> **Source material**

Lemma nxt_set_prev h p v x : nxt (set_prev p v h) x = nxt h x.
Proof.
  unfold nxt, set_prev. destruct (decide (x = p)) as [->|].
  - rewrite lookup_alter_eq. by destruct (h !! p).
  - by rewrite lookup_alter_ne.
Qed.
Lemma prv_set_next h p v x : prv (set_next p v h) x = prv h x.
Proof.
  unfold prv, set_next. destruct (decide (x = p)) as [->|].
  - rewrite lookup_alter_eq. by destruct (h !! p).
  - by rewrite lookup_alter_ne.
Qed.
Lemma prv_set_prev h p v x :
  is_Some (h !! p) → prv (set_prev p v h) x = if decide (x = p) then Some v else prv h x.
Proof.
  intros [e He]. unfold prv, set_prev. case_decide; subst.
  - by rewrite lookup_alter_eq, He.
  - by rewrite lookup_alter_ne.
Qed.
Lemma nxt_set_next h p v x :
  is_Some (h !! p) → nxt (set_next p v h) x = if decide (x = p) then Some v else nxt h x.
Proof.
  intros [e He]. unfold nxt, set_next. case_decide; subst.
  - by rewrite lookup_alter_eq, He.
  - by rewrite lookup_alter_ne.
Qed.
Lemma some_set_prev h p v x : is_Some (set_prev p v h !! x) ↔ is_Some (h !! x).
Proof.
  unfold set_prev. destruct (decide (x = p)) as [->|].
  - rewrite lookup_alter_eq. by destruct (h !! p).
  - by rewrite lookup_alter_ne.
Qed.
Lemma some_set_next h p v x : is_Some (set_next p v h !! x) ↔ is_Some (h !! x).
Proof.
  unfold set_next. destruct (decide (x = p)) as [->|].
  - rewrite lookup_alter_eq. by destruct (h !! p).
  - by rewrite lookup_alter_ne.
Qed.

Lemma alter_within (f : list_elem → list_elem) p ws h : p ∈ ws → within ws h (alter f p h).
Proof.
  intros Hp. split.
  - intros x Hx. rewrite lookup_alter_ne; [done|]. by intros ->.
  - intros x. destruct (decide (x = p)) as [->|].
    + rewrite lookup_alter_eq. by destruct (h !! p).
    + by rewrite lookup_alter_ne.
  - destruct (h !! p) as [e|] eqn:E.
    + rewrite (alter_as_insert _ _ _ _ E). by apply map_size_insert_Some.
    + by rewrite alter_id' || rewrite alter_id by (intros; congruence).
Qed.

Lemma prv_some h p v : prv h p = Some v → is_Some (h !! p).
Proof. unfold prv. by destruct (h !! p). Qed.
Lemma nxt_some h p v : nxt h p = Some v → is_Some (h !! p).
Proof. unfold nxt. by destruct (h !! p). Qed.

(** ** Looking at elements *)
Lemma load_elem_run h p n v : nxt h p = Some n → prv h p = Some v → load_elem p h = Ret (mkElem v n, h).
Proof.
  unfold nxt, prv, load_elem. destruct (h !! p) as [[]|]; intros; by simplify_eq/=.
Qed.

Lemma some_links h p : is_Some (h !! p) → ∃ v n, prv h p = Some v ∧ nxt h p = Some n.
Proof. unfold prv, nxt. intros [[v n] ->]. by exists v, n. Qed.

Lemma is_interior_run h p v n :
  p ≠ NULL → prv h p = Some v → nxt h p = Some n →
  is_interior p h = Ret (bool_decide (v ≠ NULL) && bool_decide (n ≠ NULL), h).
Proof.
  intros Hp Hv Hn. unfold is_interior. rewrite decide_False by done.
  by rewrite (bind_run _ _ _ _ _ (load_elem_run _ _ _ _ Hn Hv)).
Qed.
Lemma is_tail_run h p v n :
  p ≠ NULL → prv h p = Some v → nxt h p = Some n →
  is_tail p h = Ret (bool_decide (v ≠ NULL) && bool_decide (n = NULL), h).
Proof.
  intros Hp Hv Hn. unfold is_tail. rewrite decide_False by done.
  by rewrite (bind_run _ _ _ _ _ (load_elem_run _ _ _ _ Hn Hv)).
Qed.
Lemma is_head_run h p v n :
  p ≠ NULL → prv h p = Some v → nxt h p = Some n →
  is_head p h = Ret (bool_decide (v = NULL) && bool_decide (n ≠ NULL), h).
Proof.
  intros Hp Hv Hn. unfold is_head. rewrite decide_False by done.
  by rewrite (bind_run _ _ _ _ _ (load_elem_run _ _ _ _ Hn Hv)).
Qed.
Lemma list_insert_ordered_ok h l xs e :
  lrep h l xs → e ∉ whole l xs → e ≠ NULL → is_Some (h !! e) →
  ∃ h', list_insert_ordered less l e h = Ret (tt, h') ∧ lrep h' l (insert_sorted e xs) ∧
    within (e :: whole l xs) h h'.
Proof.
  intros Hc He Hn Hs.
  destruct (ordered_loop_ok (S (size h)) h l [] xs e) as (A & B & Hrun & -> & ->); [done| |].
  { pose proof (chain_size h _ ltac:(rewrite length_whole; lia) Hc) as Hz. rewrite length_whole in Hz. lia. }
  destruct (list_insert_ok h l A B e Hc He Hn Hs) as (h' & Hins & ?). exists h'. split; [|done].
  unfold list_insert_ordered. rewrite bind_assert by (apply bool_decide_true; by eapply lrep_nonnull).
  rewrite bind_assert by (by apply bool_decide_true).
  rewrite (bind_run _ _ _ _ _ (list_begin_run h l _ Hc)).
  rewrite (bind_run _ _ _ _ _ (list_end_run h l (lrep_nonnull _ _ _ Hc))).
  by rewrite (bind_run (rounds _) _ h _ h Hrun).
Qed.

Lemma insert_sorted_perm e xs : insert_sorted e xs ≡ₚ e :: xs.
Proof.
  induction xs as [|x xs IH]; simpl; [done|]. destruct (less e x); [done|]. rewrite IH. constructor.
Qed.

Lemma insert_sorted_sorted `{!WeakOrder less} e xs :
  Sorted (le less) xs → Sorted (le less) (insert_sorted e xs).
Proof.
  induction 1 as [|x xs Hs IH Hh]; simpl; [by repeat constructor|].
  destruct (less e x) eqn:E.
  - constructor; [by constructor|]. constructor. by apply wo_asym.
  - constructor; [done|]. destruct xs as [|y ys]; simpl; [by repeat constructor|].
    inv Hh. by destruct (less e y); constructor.
Qed.

(** ** Runs *)

Lemma is_sorted_loop_ok fuel : ∀ h l xs a ys zs,
  lrep h l (xs ++ a :: ys ++ zs) → (length ys < fuel)%nat →
  is_sorted_loop less fuel a (cursor zs (tail_of l)) h = Ret (bool_decide (Sorted (le less) (a :: ys)), h).
Proof.
  induction fuel as [|fuel IH]; intros h l xs a ys zs Hc Hf; [lia|]. simpl.
  rewrite (bind_run _ _ _ _ _ (list_next_ok h l xs a (ys ++ zs) Hc)).
  destruct ys as [|y ys].
  - rewrite decide_True by done. by rewrite bool_decide_true by (by repeat constructor).
  - change (cursor ((y :: ys) ++ zs) (tail_of l)) with y. simpl in Hf.
    assert (Hne : y ≠ cursor zs (tail_of l)).
    { pose proof (lrep_parts _ _ _ Hc) as (Hnd & _). rewrite <-!app_assoc in Hnd.
      apply NoDup_app in Hnd as (_ & _ & Hnd). simpl in Hnd.
      apply NoDup_cons in Hnd as [_ Hnd]. apply NoDup_cons in Hnd as [Hy _].
      intros ->. apply Hy. destruct zs; set_solver. }
    rewrite decide_False by done.
    rewrite (bind_run _ _ _ _ _ (list_prev_ok h l xs a ((y :: ys) ++ zs) Hc)).
    destruct (less y a) eqn:E.
    + rewrite bool_decide_false; [done|]. intros [_ Hh]%Sorted_inv. apply HdRel_inv in Hh.
      unfold le in Hh. congruence.
    + rewrite (IH h l (xs ++ [a]) y ys zs); [|by apply lrep_next|lia].
      rewrite (bool_decide_ext (Sorted (le less) (y :: ys)) (Sorted (le less) (a :: y :: ys))); [done|].
      split; [intros; constructor; [done|by constructor]|by intros [? _]%Sorted_inv].
Qed.

Lemma is_sorted_ok h l xs ys zs :
  lrep h l (xs ++ ys ++ zs) →
  is_sorted less (cursor (ys ++ zs) (tail_of l)) (cursor zs (tail_of l)) h =
    Ret (bool_decide (Sorted (le less) ys), h).
Proof.
  intros Hc. unfold is_sorted. destruct ys as [|y ys].
  - rewrite decide_True by done. by rewrite bool_decide_true by constructor.
  - change (cursor ((y :: ys) ++ zs) (tail_of l)) with y.
    destruct (decide (y = cursor zs (tail_of l))) as [E|E].
    + exfalso. pose proof (lrep_parts _ _ _ Hc) as (Hnd & _). rewrite <-!app_assoc in Hnd.
      apply NoDup_app in Hnd as (_ & _ & Hnd). simpl in Hnd.
      apply NoDup_cons in Hnd as [Hy _]. rewrite E in Hy. apply Hy. destruct zs; set_solver.
    + eapply rounds_list; [done|]. intros n Hn. eapply is_sorted_loop_ok; [done|].
      rewrite !length_app in Hn. simpl in Hn. lia.
Qed.

(** Splits off the longest sorted run that starts with [a] and goes on in [xs]. *)
Fixpoint run_of (a : Z) (xs : list Z) : list Z * list Z :=
  match xs with
  | [] => ([], [])
  | x :: xs => if less x a then ([], x :: xs) else let (r, s) := run_of x xs in (x :: r, s)
  end.

Lemma run_of_app a xs r s : run_of a xs = (r, s) → xs = r ++ s.
Proof.
  revert a r s. induction xs as [|x xs IH]; intros a r s; simpl; [by intros [= <- <-]|].
  destruct (less x a); [by intros [= <- <-]|]. destruct (run_of x xs) as [r' s'] eqn:E.
  intros [= <- <-]. simpl. f_equal. by eapply IH.
Qed.

Lemma run_of_sorted a xs r s : run_of a xs = (r, s) → Sorted (le less) (a :: r).
Proof.
  revert a r s. induction xs as [|x xs IH]; intros a r s; simpl; [intros [= <- <-]; by repeat constructor|].
  destruct (less x a) eqn:Ex; [intros [= <- <-]; by repeat constructor|].
  destruct (run_of x xs) as [r' s'] eqn:E. intros [= <- <-]. constructor; [by eapply IH|by constructor].
Qed.

Lemma run_loop_ok fuel : ∀ h l xs a ys r s,
  lrep h l (xs ++ a :: ys) → (length ys < fuel)%nat → run_of a ys = (r, s) →
  run_loop less fuel a (tail_of l) h = Ret (cursor s (tail_of l), h).
Proof.
  induction fuel as [|fuel IH]; intros h l xs a ys r s Hc Hf Hr; [lia|]. simpl.
  rewrite (bind_run _ _ _ _ _ (list_next_ok h l xs a ys Hc)).
  destruct ys as [|y ys]; simpl in *.
  - rewrite decide_True by done. by simplify_eq.
  - change (cursor (y :: ys) (tail_of l)) with y.
    rewrite decide_False by (eapply (elem_not_tail h l (xs ++ [a]) y ys), lrep_next, Hc).
    change y with (cursor (y :: ys) (tail_of l)) at 1.
    rewrite (bind_run _ _ _ _ _ (list_prev_ok h l xs a (y :: ys) Hc)).
    destruct (less y a); [by simplify_eq|]. destruct (run_of y ys) as [r' s'] eqn:E.
    injection Hr as <- <-. by apply (IH h l (xs ++ [a]) y ys r' s' (lrep_next Hc)); [lia|].
Qed.

Lemma find_end_of_run_ok h l xs a ys r s :
  lrep h l (xs ++ a :: ys) → run_of a ys = (r, s) →
  find_end_of_run less a (tail_of l) h = Ret (cursor s (tail_of l), h).
Proof.
  intros Hc Hr. assert (∀ x, x ∈ whole l (xs ++ a :: ys) → x ≠ NULL) as Hnn by (intros; by eapply chain_nonnull).
  unfold find_end_of_run.
  rewrite !bind_assert by (apply bool_decide_true; (apply Hnn; unfold whole; set_solver) || by eapply elem_not_tail).
  eapply rounds_list; [done|]. intros n Hn. eapply run_loop_ok; [done| |done].
  rewrite length_app in Hn. simpl in Hn. lia.
Qed.

(** ** Merging *)
Abbreviation merge := (list_merge (le less)).

Lemma merge_nil_r xs : merge xs [] = xs.
Proof. by destruct xs. Qed.

(** Moving the first element of the second run before the first run. *)
Lemma move_ok h l P x X y S :
  lrep h l (P ++ (x :: X) ++ y :: S) →
  ∃ h', list_splice x y (cursor S (tail_of l)) h = Ret (tt, h') ∧
    lrep h' l (P ++ y :: (x :: X) ++ S) ∧ within (whole l (P ++ (x :: X) ++ y :: S)) h h'.
Proof.
  intros Hc. destruct (exists_last (l := head_of l :: P)) as (L & p & EL); [done|].
  destruct (exists_last (l := x :: X)) as (N & m & EN); [done|].
  assert (E : whole l (P ++ (x :: X) ++ y :: S) =
    (head_of l :: P) ++ (x :: X) ++ [y] ++ (S ++ [tail_of l])).
  { unfold whole. by rewrite <-!app_assoc. }
  assert (E' : whole l (P ++ y :: (x :: X) ++ S) =
    (head_of l :: P) ++ [y] ++ (x :: X) ++ (S ++ [tail_of l])).
  { unfold whole. rewrite <-!app_assoc. simpl. by rewrite <-app_assoc. }
  unfold lrep in *. rewrite E in *. rewrite E'.
  destruct (splice_ok h (head_of l :: P) (x :: X) [y] (S ++ [tail_of l]) p x m y y (cursor S (tail_of l)))
    as (Hrun & Hc' & Hw); try done.
  - by rewrite EL, last_snoc.
  - by rewrite EN, last_snoc.
  - by destruct S.
  - by eexists.
Qed.

Lemma lrep_ne h l P a M b S : lrep h l (P ++ a :: M ++ b :: S) → a ≠ b.
Proof.
  intros Hc. pose proof (lrep_parts _ _ _ Hc) as (_ & _ & Hnd & _).
  apply NoDup_app in Hnd as (_ & _ & Hnd). apply NoDup_cons in Hnd as [Hn _].
  intros ->. apply Hn. set_solver.
Qed.
Lemma lrep_ne_cursor h l P a M Q : lrep h l (P ++ a :: M ++ Q) → a ≠ cursor Q (tail_of l).
Proof.
  intros Hc. destruct Q as [|q Q]; [by eapply elem_not_tail|]. by eapply lrep_ne.
Qed.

> **Your task**
For the word "eapply", count the lines of the data that contain it and give only the count.

> **Task answer**
9